Pennsylvania Secretary of the Budget
- In office 2003–2008
- Preceded by: Robert A. Bittenbender
- Succeeded by: Mary A. Soderberg

Personal details
- Born: October 14, 1950 Philadelphia, Pennsylvania
- Died: February 7, 2021 (aged 70) Washington, DC
- Party: Democratic
- Spouse: Rachel Falkove
- Education: University of Pennsylvania

= Michael Masch =

American financial governance leader

Michael J. Masch was a financial governance leader who worked to design and balance budgets for the City of Philadelphia, State of Pennsylvania, and School District of Philadelphia as well as serving in executive financial management roles for the University of Pennsylvania, Manhattan College and Howard University.

==Early life and education==
Masch was born October 14, 1950, adopted as a child to Jewish parents, and raised in a rowhouse in Southwest Philadelphia graduating from Central High School in 1968. After high school he attended Temple University for four years majoring in urban studies but left just before graduation. After his studies he wrote for The Jewish Exponent, worked as an editor and writer for a weekly newspaper Drummer which served the area’s the counterculture audience in the 1970s, and was later a community organizer with the Northwest Interfaith Movement. Realizing “do-gooder” work would only go so far he decided to study for a master’s in public policy analysis from the University of Pennsylvania but did not complete a degree until 2004 when he obtained his master’s degree in government and public administration from the Fels Institute of Government at Penn after he had been serving in financial leadership roles for 20 years.

==Career==
Masch served from 1983-1991 as director of economic analysis for the Philadelphia City Council and in 1992 became the City of Philadelphia’s chief budget director under then Mayor Ed Rendell. At the time the department didn’t have a good accounting of the city’s financial standing and Masch developed a system to monitor spending and track budgets while also encouraging innovation. Masch was credited with bringing policy and spending analysts together in one newly formed department Office of Budget and Program Evaluation where spending and needs could be clearly tracked and managed. During this period he helped create the Philly Phlash, a transit line between Philadelphia's main tourist attractions, naming it after his favorite Marvel Comics character Flash.

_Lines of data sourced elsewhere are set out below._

Definition is_used (b : MemBlock) : bool := negb (Z.land (mb_flags b) MEM_BLOCK_USED =? 0).
Definition is_pool (b : MemBlock) : bool := negb (Z.land (mb_flags b) MEM_BLOCK_POOL =? 0).

Section memory.
(** What a word of memory holds that was never written as a guard. *)
Context (junk : Z -> Z).

Definition is_valid_block (a : Z) (b : MemBlock) (h : Heap) : bool :=
  negb (a =? 0) && (heap_memory h <=? a) && (a <? heap_memory h + heap_size (config h))
  && negb (mb_size b =? 0) && (mb_size b <=? u64 (heap_size (config h) - BLOCK_OVERHEAD)).

Definition footer_addr (a : Z) (b : MemBlock) : Z := a + SIZEOF_MEMBLOCK + mb_size b.

Definition setup_block_guards (a : Z) : M Heap unit :=
  h ← get;
  if negb (enable_guards (config h)) || (a =? 0) then mret tt
  else
    set_header a (fun b => b <| guard_front := GUARD_PATTERN |>);;
    b ← header a;
    modify (fun h => h <| footers ::= <[footer_addr a b := GUARD_PATTERN]> |>).

Definition check_block_guards (a : Z) (b : MemBlock) (h : Heap) : bool :=
  if negb (enable_guards (config h)) || (a =? 0) then false
  else if negb (guard_front b =? GUARD_PATTERN) then false
  else default (junk (footer_addr a b)) (footers h !! footer_addr a b) =? GUARD_PATTERN.
(* ===== verification/E2E.v ===== *)
(** * End-to-end protection

    [safety/e2e_protection.c]: a sender stamps a message with a sequence counter, a data
    identifier and a checksum, a receiver checks them.  The functions are total
    functions of configuration, state and message, except for [None]: an access
    outside a table or array, or a division by zero.  The time read by
    [get_system_time_ms] is an argument. *)

From S2P Require Import Prelude.

Inductive E2EProfileType := E2E_PROFILE_1 | E2E_PROFILE_2 | E2E_PROFILE_4 | E2E_PROFILE_5 | E2E_PROFILE_6.
Inductive E2EStateType := E2E_STATE_INIT | E2E_STATE_VALID | E2E_STATE_INVALID | E2E_STATE_ERROR.
Inductive E2EStatusType :=
  E2E_OK | E2E_ERROR_CRC | E2E_ERROR_SEQUENCE | E2E_ERROR_REPEATED | E2E_ERROR_TIMEOUT
| E2E_ERROR_WRONG_LENGTH | E2E_ERROR_CONFIG.

Record E2EConfig := mkE2EConfig {
  profile : E2EProfileType; cfg_data_id : Z; min_length : Z; max_length : Z;
  max_delta_counter : Z; timeout_ms : Z; include_length : bool }.
Record E2EState := mkE2EState {
  sequence_counter : Z; last_timestamp : Z; e2e_state : E2EStateType; error_count : Z;
  e2e_initialized : bool }.
#[export] Instance eta_E2EState : Eta E2EState := fun s =>
  mkE2EState (sequence_counter s) (last_timestamp s) (e2e_state s) (error_count s) (e2e_initialized s).
(** [bytes] is the array behind the [data] pointer, [None] for NULL. *)
Record E2EProtectedData := mkE2EData {
  bytes : option (list Z); length_ : Z; crc : Z; sequence : Z; data_id : Z }.
#[export] Instance eta_E2EProtectedData : Eta E2EProtectedData := fun d =>
  mkE2EData (bytes d) (length_ d) (crc d) (sequence d) (data_id d).

(** The tables as initialised in the source: the entries not given are zero. *)
Definition CRC8_TABLE : list Z :=
  [0x00; 0x1D; 0x3A; 0x27; 0x74; 0x69; 0x4E; 0x53;
   0xE8; 0xF5; 0xD2; 0xCF; 0x9C; 0x81; 0xA6; 0xBB] ++ replicate 240 0.
Definition CRC16_TABLE : list Z :=
  [0x0000; 0x1021; 0x2042; 0x3063; 0x4084; 0x50A5; 0x60C6; 0x70E7;
   0x8108; 0x9129; 0xA14A; 0xB16B; 0xC18C; 0xD1AD; 0xE1CE; 0xF1EF] ++ replicate 240 0.
Definition CRC32_TABLE : list Z :=
  [0x00000000; 0x77073096; 0xEE0E612C; 0x990951BA;
   0x076DC419; 0x706AF48F; 0xE963A535; 0x9E6495A3] ++ replicate 248 0.

Definition entry (t : list Z) (i : Z) : option Z := t !! Z.to_nat i.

In 1996 Masch was hired as executive director of the University of Pennsylvania’s newly-renamed Office of Budget and Management Analysis serving at the university until 2003. He was appointed by Philadelphia Mayor John Street in 2002 as one of the inaugural members of the Philadelphia School Reform Commission, which replaced the Board of Education where Masch had been a member.

In 2003 Masch took a leave of absence from his now post as vice president of budget and management at the University of Pennsylvania to take the role of Secretary of the Budget offered to him by newly elected Pennsylvania Governor Ed Rendell. Rendell cited his performance as Philadelphia budget director where he turned the city budget deficit into a surplus. Additionally, he established the Pennsylvania Office of Performance Improvement to gauge and enhance the efficiency of state agencies under his purview. When Masch left state government to serve as chief financial officer of the School District of Philadelphia, the state had ended the 2007-2008 fiscal year with a $167 million surplus.

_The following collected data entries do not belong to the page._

(** In a region of an odd number of words the checkerboard test overwrites the word
    behind the region, with [0x55555555] when it ends. *)
Theorem odd_checkerboard_overruns r (d : Ram) :
  Nat.odd (words r) = true ->
  exists d', checkerboard_test r d = (MEM_TEST_OK, d') /\ rd d' (addr r (words r)) = 0x55555555.
Proof.
  intros Ho. apply Nat.odd_spec in Ho as [n Hn]. unfold checkerboard_test, each_pair.
  replace ((words r + 1) / 2)%nat with (S n) by (rewrite Hn; replace (2 * n + 1 + 1)%nat with ((S n) * 2)%nat by lia; by rewrite Nat.div_mul).
  destruct (sweep_pairs_put (fun _ => True) 0x55555555 0xAAAAAAAA (S n) (start_address r) d) as (d1 & -> & Hd1);
    [apply Ram_keeps|done..|].
  cbn [andThen]. rewrite sweep_pairs_read by done. cbn [andThen].
  destruct (sweep_pairs_put (fun _ => True) 0xAAAAAAAA 0x55555555 (S n) (start_address r) d1) as (d2 & -> & Hd2);
    [apply Ram_keeps|done..|].
  cbn [andThen]. exists d2. rewrite sweep_pairs_read by done. split; [done|].
  unfold addr. rewrite Hd2 by lia. by rewrite Hn, Nat.even_add, Nat.even_mul.
Qed.
Lemma odd_checkerboard_overruns_witness :
  exists d', checkerboard_test (mkRegion 0 12 MEM_REGION_RAM false true true) (mkRam (fun _ => 7)) = (MEM_TEST_OK, d') /\
    rd d' 12 = 0x55555555.
Proof. apply (odd_checkerboard_overruns (mkRegion 0 12 MEM_REGION_RAM false true true) (mkRam (fun _ => 7))). reflexivity. Defined.

(** ** The service on fault-free memory, and its rounds *)

Section service_lemmas.
Context {D : Type} `{MemDevice D}.
Implicit Types (s : MemoryTest D).

(** A configuration the service does not read past: the arrays are as long as the counts say. *)
Record mt_ok (s : MemoryTest D) : Prop := mkMtOk {
  ok_init : mt_initialized s = true;
  ok_regions : forall i, 0 <= i < region_count (mt_config s) ->
    exists r, regions (mt_config s) ≫= (.!! Z.to_nat i) = Some r;
  ok_results : exists l, last_results s = Some l /\ length l = Z.to_nat (region_count (mt_config s));
  ok_patterns : 0 <= pattern_count (mt_config s) <=
    Z.of_nat (length (match test_patterns (mt_config s) with Some p => p | None => DEFAULT_PATTERNS end));
  ok_default : pattern_count (mt_config s) = 0 -> test_patterns (mt_config s) = None }.

Lemma ram_pattern_defined s r d :
  mt_ok s -> exists n p, ram_pattern_test (mt_config s) r d =
    Some (rounds_of (pattern_round r) (take n p) d) /\
    p = match test_patterns (mt_config s) with Some p => p | None => DEFAULT_PATTERNS end.
Proof.
  intros Hs. pose proof (ok_patterns s Hs). pose proof (ok_default s Hs) as Hdf. unfold ram_pattern_test.
  set (p := match test_patterns (mt_config s) with Some p => p | None => DEFAULT_PATTERNS end) in *.
  set (n := if pattern_count (mt_config s) =? 0 then _ else _).
  assert (Hn : (n <= length p)%nat).
  { unfold n. destruct (_ =? 0) eqn:E; tests; [|lia]. unfold p. by rewrite Hdf. }
  exists n, p. split; [|done]. destruct (rounds_of _ _ d) as [e d'].
  rewrite (proj2 (Nat.ltb_ge _ _)), andb_false_r by done. done.
Qed.

(** What test [t] does to the memory of [s]. *)
Definition test_effect (t : MemoryTestType) (r : MemoryRegionConfig) (s : MemoryTest D) (d : D)
  : option (MemoryTestResult * D) :=
  match t with
  | MEM_TEST_MARCH_C => Some (march_c_test r d)
  | MEM_TEST_CHECKERBOARD => Some (checkerboard_test r d)
  | MEM_TEST_WALKING_1 => Some (walking_1_test r d)
  | MEM_TEST_WALKING_0 => Some (walking_0_test r d)
  | MEM_TEST_ADDRESS_FAULT => Some (address_fault_test r d)
  | MEM_TEST_FLASH_CRC => flash_crc_test (crc_unit s) r d
  | MEM_TEST_RAM_PATTERN => ram_pattern_test (mt_config s) r d
  end.
Lemma wp_run_test t r s m e d (Q : MemoryTestResult -> MemoryTest D -> Machine -> Prop) :
  test_effect t r s (memory s) = Some (e, d) -> Q e (s <| memory := d |>) m -> wp (run_test t r) Q s m.
Proof. intros Ht HQ. unfold run_test, on_memory. do 2 wp_step. unfold test_effect in Ht. rewrite Ht. by do 2 wp_step. Qed.

Lemma tests_pass P r s t d :
  keeps (D := D) P -> (forall v, P v) -> mt_ok s -> t <> MEM_TEST_FLASH_CRC ->
  exists d', test_effect t r s d = Some (MEM_TEST_OK, d').
Proof.
  intros Hk HP Hs Ht. unfold test_effect. destruct t; try done.
  - destruct (march_c_passes P r d Hk) as (d' & ->); eauto.
  - destruct (checkerboard_passes P r d Hk) as (d' & ->); eauto.
  - destruct (walking_passes P r (patterns_1 32 1) d Hk) as (d' & Hw); [by apply Forall_true|].
    exists d'. unfold walking_1_test. by rewrite Hw.
  - destruct (walking_passes P r (patterns_0 32 0 0xFFFFFFFE) d Hk) as (d' & Hw); [by apply Forall_true|].
    exists d'. unfold walking_0_test. by rewrite Hw.
  - destruct (address_passes P r d Hk) as (d' & ->); eauto.
  - destruct (ram_pattern_defined s r d Hs) as (n & p & -> & _).
    destruct (pattern_passes P r (take n p) d Hk) as (d' & ->); [by apply Forall_true|eauto].
Qed.

(** Memory that keeps every value passes the tests of a region that has no checksum. *)
Lemma verify_tests_pass P r l s m :
  keeps (D := D) P -> (forall v, P v) -> mt_ok s -> MEM_TEST_FLASH_CRC ∉ l ->
  wp (verify_tests l r) (fun b s' m' => b = true /\ m' = m /\ exists d, s' = s <| memory := d |>) s m.
Proof.
  intros Hk HP. revert s. induction l as [|t l IH]; intros s Hs Hl; cbn [verify_tests].
  - apply wp_ret. split_and!; [done..|]. exists (memory s). by destruct s.
  - apply not_elem_of_cons in Hl as [Ht Hl].
    destruct (tests_pass P r s t (memory s) Hk HP Hs) as (d' & Hd); [by intros ->|].
    apply wp_bind. eapply wp_run_test; [exact Hd|]. rewrite bool_decide_true by done.
    eapply wp_mono; [apply (IH (s <| memory := d' |>)); [destruct Hs; split; done|done]|].
    intros b s' m' (-> & -> & d & ->). split_and!; [done..|]. by exists d.
Qed.
End service_lemmas.

(** Fault-free memory passes: [Memory_Test_VerifyRegion] of a configured region of RAM
    or EEPROM returns true, writes no failed address, and restores the interrupt mask. *)
Theorem healthy_memory_passes i r (s : MemoryTest Ram) m :
  mt_ok s -> 0 <= i < region_count (mt_config s) ->
  regions (mt_config s) ≫= (.!! Z.to_nat i) = Some r ->
  region_type r <> MEM_REGION_FLASH -> region_type r <> MEM_REGION_ROM ->
  wp (Memory_Test_VerifyRegion i true) (fun v s' m' => v = (true, None) /\ primask m' = primask m /\
    total_errors s' = total_errors s) s m.
Proof.
  intros Hs Hi Hr Hf Ho. unfold Memory_Test_VerifyRegion. do 2 wp_step.
  rewrite (ok_init s Hs), (proj2 (Z.leb_gt _ _)) by lia. cbn [negb orb].
  unfold region_at. do 3 wp_step. rewrite Hr. do 4 wp_step.
  eapply wp_mono; [apply (verify_tests_pass (fun _ => True) r (tests_for r)); [apply Ram_keeps|done| |]|].
  { destruct Hs; split; done. }
  { unfold tests_for. rewrite !bool_decide_false by done. cbn [orb app]. case_bool_decide; set_solver. }
  intros b s' m' (-> & -> & d & ->). apply wp_bind. eapply (wp_exit (primask m)); [done..|]. by apply wp_ret.
Qed.
Definition ram_service : MemoryTest Ram :=
  mkMt (mkMtConfig (Some [region8]) 1 1000 0 None true) 0 (Some [MEM_TEST_OK]) (mkTimer 0 1000 true) 0 0 true cs_zero
    (mkRam (fun _ => 0)) crc_state_boot.
Lemma ram_service_ok : mt_ok ram_service.
Proof.
  split; try done.
  - intros i Hi. assert (i = 0) as -> by (cbn in Hi; lia). by exists region8.
  - by exists [MEM_TEST_OK].
Qed.
Lemma healthy_memory_passes_witness :
  wp (Memory_Test_VerifyRegion 0 true) (fun v s' m' => v = (true, None) /\ primask m' = primask boot /\
    total_errors s' = total_errors ram_service) ram_service boot.
Proof. apply (healthy_memory_passes 0 region8 ram_service boot); try done. apply ram_service_ok. Defined.

(** *** Background rounds *)

Section rounds.
Context {D : Type} `{MemDevice D}.
Implicit Types (s : MemoryTest D).

(** Where the background test stands: seven tests per region, in order. *)
Definition position s : Z := 7 * current_region s + current_pattern s.
Definition cycle s : Z := 7 * region_count (mt_config s).
(** A service whose regions have no checksum, standing at one of its positions. *)
Record standing s : Prop := mkStanding {
  st_ok : mt_ok s;
  st_region : 0 <= current_region s < region_count (mt_config s);
  st_pattern : 0 <= current_pattern s <= 6;
  st_ram : forall i r, regions (mt_config s) ≫= (.!! i) = Some r ->
    region_type r <> MEM_REGION_FLASH /\ region_type r <> MEM_REGION_ROM }.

While Masch helped restore the Philadelphia School District to balanced and surplus budgets and restructured long-term debt during his tenure, he was criticized for failing to overcome budget cuts from the state. He warned the School Reform Commission that the 2011-2012 budget would have shortfalls as federal stimulus money was ending without state or federal monies to replace it. The governor at the time Tom Corbett proposed disproportionate cuts in state education to the Philadelphia public school system. It was during this time a Philadelphia Inquirer reporter noticed that Masch owed $8,350 in back taxes, which Masch paid and said that he hoped he set an example for others who found out they owed back taxes. In 2012, the School Reform Commission overhauled its leadership structure which led to Masch leaving his role that year amidst a forecasted $312 million shortfall.

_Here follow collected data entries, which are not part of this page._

(* ===== verification/SafetyData.v ===== *)
(** * Protected data

    [safety/safety_data.c]: up to 64 variables of the application with a range check on
    writing and a checksum, a copy or an inverted copy to find corruption on reading.

    [memory] is the application's memory ([Memory.v]).  Floating-point numbers are the Standard Library's
    [spec_float], converted and compared as IEEE 754 single precision; the layout is little
    endian.  The checksum is [Crc.calculate_crc32] in the state [crc_state].  [level],
    [tolerance] and [enable_logging] are read by nothing and left out. *)

From S2P Require Import Prelude Machine Memory Crc.
From Stdlib Require Import SpecFloat.

Definition MAX_SAFETY_DATA : nat := 64.

Inductive SafetyDataType :=
  SAFETY_DATA_INT8 | SAFETY_DATA_INT16 | SAFETY_DATA_INT32 | SAFETY_DATA_UINT8 | SAFETY_DATA_UINT16 | SAFETY_DATA_UINT32
| SAFETY_DATA_FLOAT | SAFETY_DATA_DOUBLE | SAFETY_DATA_BOOL | SAFETY_DATA_CUSTOM.
Inductive ProtectionMethod :=
  PROTECTION_CRC | PROTECTION_REDUNDANT | PROTECTION_INVERSE | PROTECTION_CHECKSUM | PROTECTION_E2E.
#[export] Instance ProtectionMethod_eq_dec : EqDecision ProtectionMethod.
Proof. solve_decision. Defined.

(** Pointers are addresses, 0 for NULL; the callback is whether it is registered. *)
Record SafetyDataConfig := mkSafetyConfig {
  data_ptr : Z; redundant_ptr : Z; data_size : nat; type : SafetyDataType; protection : ProtectionMethod;
  min_value : spec_float; max_value : spec_float; default_value : spec_float; validation_callback : bool }.
Record SafetyDataInstance := mkInstance {
  sd_config : SafetyDataConfig; sd_crc : Z; error_count : Z; valid : bool; sd_ready : bool }.
#[export] Instance eta_SafetyDataInstance : Eta SafetyDataInstance := fun x =>
  mkInstance (sd_config x) (sd_crc x) (error_count x) (valid x) (sd_ready x).
Definition config_zero : SafetyDataConfig :=
  mkSafetyConfig 0 0 0 SAFETY_DATA_INT8 PROTECTION_CRC (S754_zero false) (S754_zero false) (S754_zero false) false.
Definition instance_zero : SafetyDataInstance := mkInstance config_zero 0 0 false false.

Record SafetyData := mkSafetyData {
  data : list SafetyDataInstance; data_count : Z; sd_initialized : bool; sd_critical : CriticalSection;
  memory : gmap Z Z; crc_state : CrcState }.
#[export] Instance eta_SafetyData : Eta SafetyData := fun s =>
  mkSafetyData (data s) (data_count s) (sd_initialized s) (sd_critical s) (memory s) (crc_state s).
#[export, refine] Instance SafetyData_critical : HasCritical SafetyData :=
  {| crit := sd_critical; set_crit c s := s <| sd_critical := c |> |}.
Proof. all: by intros; destruct s. Defined.
(** [memset(&safety_data, 0, ...)], the critical section included. *)
Definition sd_clear (s : SafetyData) : SafetyData :=
  mkSafetyData (replicate MAX_SAFETY_DATA instance_zero) 0 false cs_zero (memory s) (crc_state s).

(** ** Memory *)

(** [memcpy], [memcmp == 0] and the loops over inverted bytes. *)
Definition copy_mem (mem : gmap Z Z) (dst src : Z) (n : nat) : option (gmap Z Z) :=
  bs ← read_mem mem src n; write_mem mem dst bs.
Definition compare_mem (mem : gmap Z Z) (a b : Z) (n : nat) : option bool :=
  x ← read_mem mem a n; y ← read_mem mem b n; Some (bool_decide (x = y)).
Definition inverse (b : Z) : Z := u8 (Z.lnot b).
Fixpoint copy_inverse (mem : gmap Z Z) (dst src : Z) (n : nat) : option (gmap Z Z) :=
  match n with
  | O => Some mem
  | S n => b ← mem !! src; mem ← write_byte mem dst (inverse b); copy_inverse mem (dst + 1) (src + 1) n
  end.
Fixpoint compare_inverse (mem : gmap Z Z) (a b : Z) (n : nat) : option bool :=
  match n with
  | O => Some true
  | S n => x ← mem !! a; y ← mem !! b; if Z.lxor x y =? 0xFF then compare_inverse mem (a + 1) (b + 1) n else Some false
  end.

(** ** Numbers *)

Definition signed (n : Z) (z : Z) : Z := if z <? 2 ^ (n - 1) then z else z - 2 ^ n.

(** IEEE formats with [mw] mantissa bits and [ew] exponent bits. *)
Definition sf_of_bits (mw ew : Z) (x : Z) : spec_float :=
  let s := Z.testbit x (mw + ew) in
  let e := (x / 2 ^ mw) mod 2 ^ ew in
  let m := x mod 2 ^ mw in
  let finite m e := match m with Zpos p => S754_finite s p e | _ => S754_zero s end in
  let bias := 2 ^ (ew - 1) - 1 in
  if e =? 0 then finite m (1 - bias - mw)
  else if e =? 2 ^ ew - 1 then (if m =? 0 then S754_infinity s else S754_nan)
  else finite (m + 2 ^ mw) (e - bias - mw).
Definition bits_of_sf (mw ew : Z) (f : spec_float) : Z :=
  let sign s := if s : bool then 2 ^ (mw + ew) else 0 in
  let bias := 2 ^ (ew - 1) - 1 in
  match f with
  | S754_zero s => sign s
  | S754_infinity s => sign s + (2 ^ ew - 1) * 2 ^ mw
  | S754_nan => (2 ^ ew - 1) * 2 ^ mw + 2 ^ (mw - 1)
  | S754_finite s m e =>
      if Zpos m <? 2 ^ mw then sign s + Zpos m else sign s + (e + bias + mw) * 2 ^ mw + (Zpos m - 2 ^ mw)
  end.
(** Rounding to single ([float]) and conversion to double. *)
Definition float_of_Z (z : Z) : spec_float := binary_normalize 24 128 z 0 false.
Definition round_sf (prec emax : Z) (f : spec_float) : spec_float :=
  match f with
  | S754_finite s m e => binary_normalize prec emax (if s then Zneg m else Zpos m) e s
  | f => f
  end.
(** Conversion to an integer cuts the fraction; [None] for infinities, NaN and values out
    of the range of the type, where C leaves it undefined. *)
Definition sf_to_Z (f : spec_float) : option Z :=
  match f with
  | S754_zero _ => Some 0
  | S754_finite s m e =>
      let a := if 0 <=? e then Zpos m * 2 ^ e else Zpos m / 2 ^ (- e) in Some (if s then - a else a)
  | _ => None
  end.
Definition to_int (lo hi : Z) (n : nat) (f : spec_float) : option (list Z) :=
  z ← sf_to_Z f; if (lo <=? z) && (z <=? hi) then Some (le_bytes n z) else None.

Definition type_size (t : SafetyDataType) : nat :=
  match t with
  | SAFETY_DATA_INT8 | SAFETY_DATA_UINT8 | SAFETY_DATA_BOOL => 1
  | SAFETY_DATA_INT16 | SAFETY_DATA_UINT16 => 2
  | SAFETY_DATA_INT32 | SAFETY_DATA_UINT32 | SAFETY_DATA_FLOAT => 4
  | SAFETY_DATA_DOUBLE => 8
  | SAFETY_DATA_CUSTOM => 0
  end.
(** The value as a [float]. *)
Definition float_value (t : SafetyDataType) (bs : list Z) : spec_float :=
  let x := le_value bs in
  match t with
  | SAFETY_DATA_INT8 => float_of_Z (signed 8 x)
  | SAFETY_DATA_INT16 => float_of_Z (signed 16 x)
  | SAFETY_DATA_INT32 => float_of_Z (signed 32 x)
  | SAFETY_DATA_FLOAT => sf_of_bits 23 8 x
  | SAFETY_DATA_DOUBLE => round_sf 24 128 (sf_of_bits 52 11 x)
  | _ => float_of_Z x
  end.
(** [None] when the value is shorter than its type. *)
Definition validate_value_range (c : SafetyDataConfig) (value : list Z) : option bool :=
  match type c with
  | SAFETY_DATA_BOOL => Some true
  | SAFETY_DATA_CUSTOM => Some true
  | t =>
      if (length value <? type_size t)%nat then None else
      let f := float_value t (take (type_size t) value) in
      Some (SFleb (min_value c) f && SFleb f (max_value c))
  end.
(** The bytes of the default value; nothing is stored for a custom type. *)
Definition default_bytes (c : SafetyDataConfig) : option (list Z) :=
  let f := default_value c in
  match type c with
  | SAFETY_DATA_INT8 => to_int (- 2 ^ 7) (2 ^ 7 - 1) 1 f
  | SAFETY_DATA_INT16 => to_int (- 2 ^ 15) (2 ^ 15 - 1) 2 f
  | SAFETY_DATA_INT32 => to_int (- 2 ^ 31) (2 ^ 31 - 1) 4 f
  | SAFETY_DATA_UINT8 => to_int 0 (2 ^ 8 - 1) 1 f
  | SAFETY_DATA_UINT16 => to_int 0 (2 ^ 16 - 1) 2 f
  | SAFETY_DATA_UINT32 => to_int 0 (2 ^ 32 - 1) 4 f
  | SAFETY_DATA_FLOAT => Some (le_bytes 4 (bits_of_sf 23 8 f))
  | SAFETY_DATA_DOUBLE => Some (le_bytes 8 (bits_of_sf 52 11 (round_sf 53 1024 f)))
  | SAFETY_DATA_BOOL => Some [0]
  | SAFETY_DATA_CUSTOM => Some []
  end.

(** ** The functions *)

Definition lift {A} (o : option A) : M SafetyData A := match o with Some a => mret a | None => fault end.
Definition on_memory (f : gmap Z Z -> option (gmap Z Z)) : M SafetyData unit :=
  s ← get; mem ← lift (f (memory s)); modify (fun s => s <| memory := mem |>).
Definition instance_at (i : nat) : M SafetyData SafetyDataInstance := s ← get; lift (data s !! i).
Definition set_instance (i : nat) (f : SafetyDataInstance -> SafetyDataInstance) : M SafetyData unit :=
  modify (fun s => s <| data ::= alter f i |>).
Definition validate_data_id (id : Z) (s : SafetyData) : bool := id <? data_count s.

In 2013, Masch was appointed vice president for finance and chief financial officer at Manhattan College in New York City where he served until 2015 when he was recruited to Howard University in Washington, D.C. As the vice president and chief financial officer at Howard he helped the university achieve greater financial stability.

==Personal life and death==
Masch met his wife Rachel Falkove when they were both students at Temple University and were both active in Jewish Community. They have two sons and two grandchildren. He died February 7, 2021 at the age of 70.

==Legacy==
The Philadelphia City Council passed a resolution honoring Masch "on the occasion of his passing, for a lifetime of dedicated service to the people of Philadelphia". Former governor Ed Rendell said he was an impactful public servant for the city, the state and the school district who worked to not only save taxpayers money but also to make people's lives better. Howard University president Wayne A. I. Frederick noted that Masch tackled difficult challenges while doing so in a selfless manner for the good of others.